▶ _Work instructions_
Your answer should be the exact lines of the data below from the one containing "destruct gs as" through the one containing "split; [by intros"; please include nothing else.

▶ _Provided records_
Lemma fill_table_spec fuel : forall idx gs, Forall glyph_ok gs -> ascending gs ->
  Forall (fun g => idx <= g_code g) gs -> table_end idx gs - idx < Z.of_nat fuel ->
  exists tokens, fill_table fuel idx (font_of <$> gs) = Ret (tokens, table_end idx gs) /\
    table_from idx gs (array_elements tokens).
Proof.
  induction fuel as [|fuel IH]; intros idx gs Hok Hs Hge Hfuel.
  { pose proof (table_end_ge gs idx Hs Hge). lia. }
  destruct gs as [|g gs]; cbn [fmap list_fmap fill_table].
  { exists []. split; [done|]. unfold table_from, table_end. simpl. split; [lia|].
    split; [by intros (i & ? & _); unfold table_end in *; simpl in *; lia|].
    intros g Hg. by apply elem_of_nil in Hg. }
  pose proof Hge as Hge'. apply Forall_cons in Hge' as [Hg _]. pose proof Hs as Hs'.
  apply StronglySorted_inv in Hs' as [Hs' Hlt]. cbn [char_code font_of bytes].
  destruct (Z.eqb_spec idx (g_code g)) as [->|Hne]; cbn [negb].
  - apply Forall_cons in Hok as [[_ _ Hr Hw] Hok]. rewrite parse_rows by done. cbn [unwrap mbind outcome_bind].
    destruct (IH (g_code g + 1) gs) as (tokens & -> & Htable); [done|done| | |].
    { eapply Forall_impl; [exact Hlt|]. simpl. lia. }
    { change (table_end (g_code g) (g :: gs)) with (table_end (g_code g + 1) gs) in Hfuel. lia. }
    cbn [mbind outcome_bind]. eexists. split; [done|]. cbn [array_elements].
    rewrite length_fmap, Hr. by apply table_from_glyph.
  - assert (Forall (fun g' => idx < g_code g') (g :: gs)) as Hgt
      by (constructor; [lia|eapply Forall_impl; [exact Hlt|]; simpl; lia]).
    destruct (IH (idx + 1) (g :: gs)) as (tokens & Hrun & _); [done|done| | |].
    { eapply Forall_impl; [exact Hgt|]. simpl. lia. }
    { change (table_end (idx + 1) (g :: gs)) with (table_end idx (g :: gs)). lia. }
    change (font_of g :: (font_of <$> gs)) with (font_of <$> (g :: gs)). rewrite Hrun. cbn [mbind outcome_bind].
    eexists. split; [done|]. simpl. exists idx. split.
    + pose proof (table_end_ge (g :: gs) (idx + 1) Hs) as Hend.
      change (table_end (idx + 1) (g :: gs)) with (table_end idx (g :: gs)) in Hend.
      split; [lia|]. apply Z.lt_le_trans with (idx + 1); [lia|]. apply Hend.
      eapply Forall_impl; [exact Hgt|]. simpl. lia.
    + rewrite Forall_forall in Hgt. intros g' Hg'. specialize (Hgt g' Hg'). lia.
Qed.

▶ _Answer to this problem_
  destruct gs as [|g gs]; cbn [fmap list_fmap fill_table].
  { exists []. split; [done|]. unfold table_from, table_end. simpl. split; [lia|].
    split; [by intros (i & ? & _); unfold table_end in *; simpl in *; lia|].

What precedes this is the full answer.